Stored records -

Lemma startswith_2_append c a x y :
  startswith (String c (a +:+ String x y)) (String x (String x ""))
  = startswith (String c (a +:+ String x "")) (String x (String x "")).
Proof.
  destruct a as [|d a].
  - change ("" +:+ String x y) with (String x y).
    change ("" +:+ String x "") with (String x "").
    rewrite !startswith_cons, !startswith_nil. reflexivity.
  - change (String d a +:+ String x y) with (String d (a +:+ String x y)).
    change (String d a +:+ String x "") with (String d (a +:+ String x "")).
    rewrite !startswith_cons, !startswith_nil. reflexivity.
Qed.

(** The first double blank, after a string that has none and does not
    end with a blank. *)
Lemma replace_first a b :
  occurs "  " (a +:+ " ") = false ->
  str_replace (a +:+ "  " +:+ b) "  " " " = a +:+ " " +:+ str_replace b "  " " ".
Proof.
  unfold str_replace. induction a as [|c a IH]; intros H.
  - change ("" +:+ "  " +:+ b) with (String " " (String " " b)).
    rewrite replace_go_cons, !startswith_cons, startswith_nil.
    reflexivity.
  - change (String c a +:+ " ") with (String c (a +:+ " ")) in H.
    rewrite occurs_cons in H. apply orb_false_iff in H as [Hp H].
    change (String c a +:+ "  " +:+ b)
      with (String c (a +:+ String " " (String " " b))).
    rewrite replace_go_cons, (startswith_2_append c a " " (String " " b)).
    change (a +:+ String " " "") with (a +:+ " "). rewrite Hp.
    change (a +:+ String " " (String " " b)) with (a +:+ "  " +:+ b).
    rewrite (IH H). reflexivity.
Qed.

Lemma occurs_free u y :
  contains " " u = false -> occurs "  " (u +:+ y) = occurs "  " y.
Proof.
  induction u as [|c u IH]; [reflexivity|]. cbn [contains].
  intros [Hc Hu]%orb_false_iff.
  change (String c u +:+ y) with (String c (u +:+ y)).
  rewrite occurs_cons, startswith_cons, Hc, IH by assumption. reflexivity.
Qed.

Lemma occurs_blank y :
  occurs "  " (" " +:+ y) = startswith y " " || occurs "  " y.
Proof.
  change (" " +:+ y) with (String " " y).
  rewrite occurs_cons, startswith_cons. reflexivity.
Qed.

Lemma piece_head u y : piece u -> startswith (u +:+ y) " " = false.
Proof.
  intros [Hne Hu]. destruct u as [|c u]; [congruence|].
  cbn [contains] in Hu. apply orb_false_iff in Hu as [Hc _].
  change (String c u +:+ y) with (String c (u +:+ y)).
  rewrite startswith_cons, Hc. reflexivity.
Qed.

Lemma concat_head sep u (l : list string) :
  exists rest, String.concat sep (u :: l) = u +:+ rest.
Proof.
  destruct l as [|u' l]; simpl.
  - exists "". rewrite append_nil_r. reflexivity.
  - eauto.
Qed.

(** Pieces joined by a separator that ends with its only blank bring no
    double blank. *)
Lemma occurs_joined u l :
  contains " " u = false -> Forall piece l ->
  forall y, occurs "  " (String.concat (u +:+ " ") l +:+ y) = occurs "  " y.
Proof.
  intros Hu. induction 1 as [|x l Hx Hl IH]; intros y; [reflexivity|].
  destruct l as [|x' l].
  - simpl String.concat. apply occurs_free, Hx.
  - rewrite concat_cons_nonempty by discriminate.
    rewrite !append_assoc, (occurs_free x) by apply Hx.
    rewrite (occurs_free u), occurs_blank, IH by assumption.
    destruct (concat_head (u +:+ " ") x' l) as [rest ->].
    apply Forall_cons_1 in Hl as [Hx' _].
    rewrite append_assoc, (piece_head x') by assumption. reflexivity.
Qed.

Lemma occurs_spaced l y :
  Forall piece l -> occurs "  " (String.concat " " l +:+ y) = occurs "  " y.
Proof. intros H. exact (occurs_joined "" l eq_refl H y). Qed.

Lemma spaced_head sep x l y :
  piece x -> startswith (String.concat sep (x :: l) +:+ y) " " = false.
Proof.
  intros Hx. destruct (concat_head sep x l) as [rest ->].
  rewrite append_assoc. apply piece_head, Hx.
Qed.

Lemma joined_head u l y :
  Forall piece l -> startswith y " " = false ->
  startswith (String.concat u l +:+ y) " " = false.
Proof.
  intros [|x l' Hx _] Hy; [exact Hy|].
  destruct (concat_head u x l') as [rest ->].
  rewrite append_assoc. apply piece_head, Hx.
Qed.

(** The part of the layout between the parentheses. *)
Lemma layout_tail highs lows :
  Forall piece highs -> Forall piece lows ->
  occurs "  " ("(" +:+ String.concat ", " highs +:+ " $\to$ "
               +:+ String.concat ", " lows +:+ ")") = false.
Proof.
  intros Hh Hl. rewrite (occurs_free "(") by reflexivity.
  change ", " with ("," +:+ " ").
  rewrite (occurs_joined "," highs eq_refl Hh).
  change (" $\to$ " +:+ String.concat ("," +:+ " ") lows +:+ ")")
    with (" " +:+ "$\to$" +:+ " " +:+ String.concat ("," +:+ " ") lows +:+ ")").
  rewrite occurs_blank, (occurs_free "$\to$") by reflexivity.
  rewrite occurs_blank, (occurs_joined "," lows eq_refl Hl).
  rewrite (joined_head _ lows ")" Hl eq_refl). reflexivity.
Qed.

Lemma uint_plain d : contains " " (NilEmpty.string_of_uint d) = false.
Proof. induction d; simpl; assumption || reflexivity. Qed.

Lemma py_str_plain z : contains " " (py_str z) = false.
Proof.
  unfold py_str. destruct (Z.to_int z) as [d|d]; simpl;
    apply uint_plain.
Qed.

Lemma digits_blank d : all_digits d = true -> contains " " d = false.
Proof. apply all_digits_contains. reflexivity. Qed.

Lemma fraction_latex_plain n d : contains " " (fraction_latex n d) = false.
Proof.
  unfold fraction_latex. destruct (_ =? _)%Z; [apply py_str_plain|].
  rewrite !contains_append, !py_str_plain. reflexivity.
Qed.

Lemma decimal_latex_plain a b : contains " " (decimal_latex a b) = false.
Proof.
  unfold decimal_latex.
  destruct (String.eqb b "0"); [apply py_str_plain|].
  destruct (String.eqb b "5"); [|apply py_str_plain].
  rewrite !contains_append, !py_str_plain. reflexivity.
Qed.

Lemma name_latex_plain n :
  In n energy_names -> contains " " (name_latex n) = false.
Proof.
  intros H. repeat (destruct H as [<-|H]; [reflexivity|]). destruct H.
Qed.

Lemma constant_or_pair_pieces nl h l :
  contains " " nl = false -> contains " " h = false ->
  contains " " l = false -> pieces (constant_or_pair nl h l).
Proof.
  intros Hn Hh Hl. unfold constant_or_pair, pieces.
  destruct (String.eqb h l); cbn [fst];
    repeat split; try discriminate; unfold fmt_level;
    rewrite !contains_append, Hn, ?Hh, ?Hl; reflexivity.
Qed.

Lemma el_suffix_blank c : In c el_suffixes -> contains " " c = false.
Proof. intros H. repeat (destruct H as [<-|H]; [reflexivity|]). destruct H. Qed.

Lemma classification_pieces b c :
  readable b -> label_classification b = Some c -> pieces c.
Proof.
  destruct b as [n dh dl|n dh dl|n dh fh dl fl|dh ch dl cl|ph dh pl dl];
    cbn [readable label_classification]; intros Hr [= <-].
  - destruct Hr as (Hn & Hdh & Hdl).
    apply constant_or_pair_pieces;
      auto using name_latex_plain, digits_blank.
  - destruct Hr as (Hn & _).
    apply constant_or_pair_pieces;
      auto using name_latex_plain, fraction_latex_plain.
  - destruct Hr as (Hn & _).
    apply constant_or_pair_pieces;
      auto using name_latex_plain, decimal_latex_plain.
  - destruct Hr as (Hdh & Hch & Hdl & Hcl). unfold _eltransition, pieces.
    destruct (String.eqb _ _); cbn [fst]; repeat split; try discriminate;
      unfold fmt_el;
      rewrite !contains_append, ?(digits_blank dh), ?(digits_blank dl),
        ?(el_suffix_blank ch), ?(el_suffix_blank cl) by assumption;
      reflexivity.
Qed.

Lemma classifications_pieces bs :
  Forall readable bs ->
  Forall piece (constants (omap label_classification bs)) /\
  Forall piece (high_sides (omap label_classification bs)) /\
  Forall piece (low_sides (omap label_classification bs)).
Proof.
  induction 1 as [|b bs Hb _ (IHc & IHh & IHl)]; [repeat split; constructor|].
  cbn [omap list_omap].
  destruct (label_classification b) as [c|] eqn:Hc; [|auto].
  pose proof (classification_pieces b c Hb Hc) as Hp.
  unfold constants, high_sides, low_sides, pieces in *. cbn [omap list_omap].
  destruct c as [[s|h l] f]; cbn [fst] in *.
  - repeat split; try assumption. constructor; assumption.
  - destruct Hp as [Hh Hl]. repeat split; try assumption;
      constructor; assumption.
Qed.

Lemma table_plain k v :
  In (k, v) _molecules_to_latex -> contains " " v = false.
Proof.
  intros H.
  assert (forallb (fun kv => negb (contains " " kv.2)) _molecules_to_latex
          = true) as Hall by reflexivity.
  rewrite forallb_forall in Hall. apply Hall in H. cbn [snd] in H.
  apply negb_true_iff, H.
Qed.

(** What the replacement of the double blanks leaves of a molecule, a
    blank and a rendering. *)
Lemma single_blanks v bs :
  contains " " v = false -> Forall well_written bs ->
  str_replace
    (fmt_el v +:+ " " +:+ rendering (omap label_classification bs)) "  " " "
  = fmt_el v +:+ " " +:+ lstrip (rendering (omap label_classification bs)).
Proof.
  intros Hv Hall.
  assert (Hp : contains " " (fmt_el v) = false)
    by (unfold fmt_el; rewrite !contains_append, Hv; reflexivity).
  pose proof (well_written_readable _ Hall) as Hr.
  destruct (classifications_pieces bs Hr) as (Hc & Hh & Hl).
  pose proof (classify_all_labels bs Hall) as Hk.
  apply classify_all_well_formed, constants_wrapped in Hk.
  pose proof (layout_tail _ _ Hh Hl) as Ht.
  destruct (omap label_classification bs) as [|c cs] eqn:E.
  - cbn [rendering lstrip]. apply replace_absent.
    rewrite (occurs_free _ _ Hp). reflexivity.
  - cbn [rendering]. unfold layout.
    set (tail := String.concat ", " (high_sides (c :: cs)) +:+ " $\to$ "
                 +:+ String.concat ", " (low_sides (c :: cs)) +:+ ")") in *.
    destruct (constants (c :: cs)) as [|k ks] eqn:Ec.
    + change (fmt_el v +:+ " " +:+ String.concat " " [] +:+ " (" +:+ tail)
        with (fmt_el v +:+ "  " +:+ "(" +:+ tail).
      rewrite replace_first
        by (rewrite (occurs_free _ _ Hp); reflexivity).
      rewrite replace_absent by exact Ht. reflexivity.
    + apply Forall_cons_1 in Hk as [[body ->] _].
      rewrite replace_absent.
      * destruct (concat_head " " ("$" +:+ body +:+ "$") ks) as [rest ->].
        reflexivity.
      * rewrite (occurs_free _ _ Hp), occurs_blank.
        rewrite spaced_head by (apply Forall_cons_1 in Hc as [Hc _]; exact Hc).
        rewrite (occurs_spaced _ _ Hc).
        change (" (" +:+ tail) with (" " +:+ "(" +:+ tail).
        rewrite occurs_blank, Ht. reflexivity.
Qed.
Lemma auto_increment_keys_witness :
  ∃ st', readLine LF {| rs_store := newConfigFile []; rs_count := 1;
                        rs_section := "s"; rs_comments := "" |} "-=first" = inl st' ∧
    rs_count st' = 2%Z ∧ rs_section st' = "s" ∧
    data (rs_store st') !! "s" ≫= (.!! "#1") = Some "first".
Proof.
  apply (proj1 (proj2 (proj2 (auto_increment_keys LF)))
           {| rs_store := newConfigFile []; rs_count := 1;
              rs_section := "s"; rs_comments := "" |} "-=first" 1 "first");
    try reflexivity; try discriminate.
  simpl. lia.
Defined.

(** ** C8: the error [CouldNotParse] *)

Lemma IndexAny_zero (s chars : string) :
  IndexAny s chars = Some 0 ↔
  ∃ ch rest, s = String ch rest ∧ mem_byte ch chars = true.
Proof.
  destruct s as [|ch s]; simpl.
  - split; [done|]. by intros (? & ? & ? & _).
  - destruct (mem_byte ch chars) eqn:Hm.
    + split; [|done]. intros _. by exists ch, s.
    + split.
      * by destruct (IndexAny s chars).
      * intros (ch' & rest & [= <- <-] & H). congruence.
Qed.

Lemma slice_from_add (i j : nat) (s : string) :
  slice_from i (slice_from j s) = slice_from (i + j) s.
Proof.
  revert s. induction j as [|j IH]; intros s.
  - by rewrite Nat.add_0_r.
  - rewrite Nat.add_succ_r. destruct s as [|ch s]; simpl.
    + by destruct i.
    + apply IH.
Qed.

(** At the position that [Index] returns, the separator is there. *)
Lemma Index_prefix (s sep : string) (pos : nat) :
  Index s sep = Some pos → HasPrefix (slice_from pos s) sep = true.
Proof.
  revert pos. induction s as [|ch s IH]; intros pos; cbn [Index].
  - destruct (HasPrefix "" sep) eqn:Hp; [|done]. by intros [= <-].
  - destruct (HasPrefix (String ch s) sep) eqn:Hp.
    + by intros [= <-].
    + destruct (Index s sep) as [p|] eqn:Hi; [|done].
      intros [= <-]. simpl. by apply IH.
Qed.
(** * Gym-tracker E2E harness: a shallow embedding of the test-orchestration
      core (scenario parser, selector resolution, runners, analyzer,
      orchestrator, report generator) and its checked properties. *)

From Stdlib Require Import String Ascii List ZArith Lia Bool Arith.
Import ListNotations.
Open Scope string_scope.

(** ** JavaScript string primitives used by the sources

    Strings are sequences of code units; the sources only use prefix tests,
    suffix slices, substring search and concatenation, which are modelled
    on [string] (one character per code unit). *)
Module JS.

(** The double-quote character, which the sources embed in messages. *)
Definition dq : string := String (ascii_of_nat 34) EmptyString.

(** The line feed used by multi-line messages. *)
Definition nl : string := String (ascii_of_nat 10) EmptyString.

(** [s.startsWith(p)] *)
Fixpoint startsWith (s p : string) {struct p} : bool :=
  match p with
  | EmptyString => true
  | String a p' =>
      match s with
      | EmptyString => false
      | String b s' => Ascii.eqb a b && startsWith s' p'
      end
  end.

(** [s.slice(n)]: the suffix from index [n], empty past the end. *)
Fixpoint slice (n : nat) (s : string) : string :=
  match n, s with
  | O, _ => s
  | S n', String _ s' => slice n' s'
  | S _, EmptyString => EmptyString
  end.

(** [s.substring(0, n)]: the first [n] code units (fewer if [s] is shorter). *)
Fixpoint take (n : nat) (s : string) : string :=
  match n, s with
  | O, _ => EmptyString
  | S n', String c s' => String c (take n' s')
  | S _, EmptyString => EmptyString
  end.

(** [s.includes(sub)] *)
Fixpoint includes (s sub : string) : bool :=
  startsWith s sub ||
  match s with
  | EmptyString => false
  | String _ s' => includes s' sub
  end.
(** C4 -- Feature builder contract: on hand observations of 21 landmarks
    each, no feature vector is built (and the classifier is not called)
    exactly when no hand was observed, and [process_frame] then returns
    [(None, None)] with the globals untouched; with one or two hands the
    vector has 84 entries, is handed to the classifier, and the frame
    returns the classification; the vector is the first hand's block
    followed by the second's, or by 42 zeros when there is one hand; of two
    hands the one labelled "Left" comes first, otherwise the one labelled
    "Right", otherwise the one detected first; a block is the sequence of
    pairs [(x - min_x, y - min_y)] of the hand, where [min_x] and [min_y]
    are coordinates of the hand and, NaN apart, the least ones. *)
Theorem feature_builder_contract (r : Results) :
  valid_hands r ->
  ((forall data, build_features r <> Features data)
   <-> multi_hand_landmarks r = []) /\
  (multi_hand_landmarks r = [] ->
   build_features r = NoHands /\
   forall g, process_frame g r
             = (g, match model g with
                   | Some _ => RetNone
                   | None => RetMessage "Model not loaded"
                   end)) /\
  (multi_hand_landmarks r <> [] ->
   exists data,
     build_features r = Features data /\ length data = 84 /\
     forall g m, model g = Some m ->
       model_calls (trace (process_frame g r).1)
       = model_calls (trace g) ++ [data] /\
       (process_frame g r).2
       = RetPrediction (predicted_character (classify m data))
                       (proba (classify m data))) /\
  (forall h, multi_hand_landmarks r = [h] ->
   exists b, hand_feats h = Some b /\
             build_features r = Features (b ++ replicate 42 0%float)) /\
  (forall h1 h2, multi_hand_landmarks r = [h1; h2] ->
   exists b1 b2,
     hand_feats h1 = Some b1 /\ hand_feats h2 = Some b2 /\
     build_features r
     = Features
         (if bool_decide (handedness_label r 0 = Some "Left") then b1 ++ b2
          else if bool_decide (handedness_label r 1 = Some "Left")
               then b2 ++ b1
          else if bool_decide (handedness_label r 0 = Some "Right")
               then b1 ++ b2
          else if bool_decide (handedness_label r 1 = Some "Right")
               then b2 ++ b1
          else b1 ++ b2)) /\
  (forall h b, h ∈ multi_hand_landmarks r -> hand_feats h = Some b ->
   length b = 42 /\
   exists min_x min_y,
     In min_x (map lm_x h) /\ In min_y (map lm_y h) /\
     (Forall (fun x => PrimFloat.is_nan x = false) (map lm_x h) ->
      Forall (fun x => PrimFloat.leb min_x x = true) (map lm_x h)) /\
     (Forall (fun y => PrimFloat.is_nan y = false) (map lm_y h) ->
      Forall (fun y => PrimFloat.leb min_y y = true) (map lm_y h)) /\
     b = flat_map (fun lm => [PrimFloat.sub (lm_x lm) min_x;
                              PrimFloat.sub (lm_y lm) min_y]) h).
Proof.
  intros Hv. split; [|split; [|split; [|split; [|split]]]].
  - split.
    + intros Hno. destruct (multi_hand_landmarks r) eqn:E; [done|].
      destruct (build_features_valid r Hv) as (data & Hd & _);
        [by rewrite E|]. by destruct (Hno data).
    + intros E data. unfold build_features. by rewrite E.
  - intros E. split; [unfold build_features; by rewrite E|].
    intros g. unfold process_frame, build_features. rewrite E.
    by destruct (model g).
  - intros Hne. destruct (build_features_valid r Hv Hne) as (data & Hd & Hl).
    exists data. split; [done|]. split; [done|]. intros g m Hm.
    rewrite (process_frame_processed g m r data (classify m data) Hm).
    + cbn [fst snd]. split; [|done].
      rewrite update_text_buffer_model_calls. cbn [trace effect].
      by rewrite model_calls_app.
    + unfold processed. by rewrite Hd, Hl.
  - intros h E. apply (build_features_one r h E).
    unfold valid_hands in Hv. rewrite E in Hv. by apply Forall_cons in Hv as [? _].
  - intros h1 h2 E. unfold valid_hands in Hv. rewrite E in Hv.
    apply Forall_cons in Hv as [H1 Hv]. apply Forall_cons in Hv as [H2 _].
    destruct (build_features_two r h1 h2 E H1 H2) as (b1 & b2 & Hb1 & Hb2 & Hf).
    exists b1, b2. split; [done|]. split; [done|].
    by rewrite Hf, sort_key_order.
  - intros h b Hin Hb. split; [|by apply hand_feats_shape].
    unfold valid_hands in Hv. rewrite Forall_forall in Hv.
    destruct (hand_feats_valid h (Hv h Hin)) as (b' & Hb' & Hl). congruence.
Qed.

PROMPT -
Print only these lines, please. They run from the start of the entries above to the line containing "induction u as", both ends included, and must match exactly.

EXPECTED ANSWER -
Lemma startswith_2_append c a x y :
  startswith (String c (a +:+ String x y)) (String x (String x ""))
  = startswith (String c (a +:+ String x "")) (String x (String x "")).
Proof.
  destruct a as [|d a].
  - change ("" +:+ String x y) with (String x y).
    change ("" +:+ String x "") with (String x "").
    rewrite !startswith_cons, !startswith_nil. reflexivity.
  - change (String d a +:+ String x y) with (String d (a +:+ String x y)).
    change (String d a +:+ String x "") with (String d (a +:+ String x "")).
    rewrite !startswith_cons, !startswith_nil. reflexivity.
Qed.

(** The first double blank, after a string that has none and does not
    end with a blank. *)
Lemma replace_first a b :
  occurs "  " (a +:+ " ") = false ->
  str_replace (a +:+ "  " +:+ b) "  " " " = a +:+ " " +:+ str_replace b "  " " ".
Proof.
  unfold str_replace. induction a as [|c a IH]; intros H.
  - change ("" +:+ "  " +:+ b) with (String " " (String " " b)).
    rewrite replace_go_cons, !startswith_cons, startswith_nil.
    reflexivity.
  - change (String c a +:+ " ") with (String c (a +:+ " ")) in H.
    rewrite occurs_cons in H. apply orb_false_iff in H as [Hp H].
    change (String c a +:+ "  " +:+ b)
      with (String c (a +:+ String " " (String " " b))).
    rewrite replace_go_cons, (startswith_2_append c a " " (String " " b)).
    change (a +:+ String " " "") with (a +:+ " "). rewrite Hp.
    change (a +:+ String " " (String " " b)) with (a +:+ "  " +:+ b).
    rewrite (IH H). reflexivity.
Qed.

Lemma occurs_free u y :
  contains " " u = false -> occurs "  " (u +:+ y) = occurs "  " y.
Proof.
  induction u as [|c u IH]; [reflexivity|]. cbn [contains].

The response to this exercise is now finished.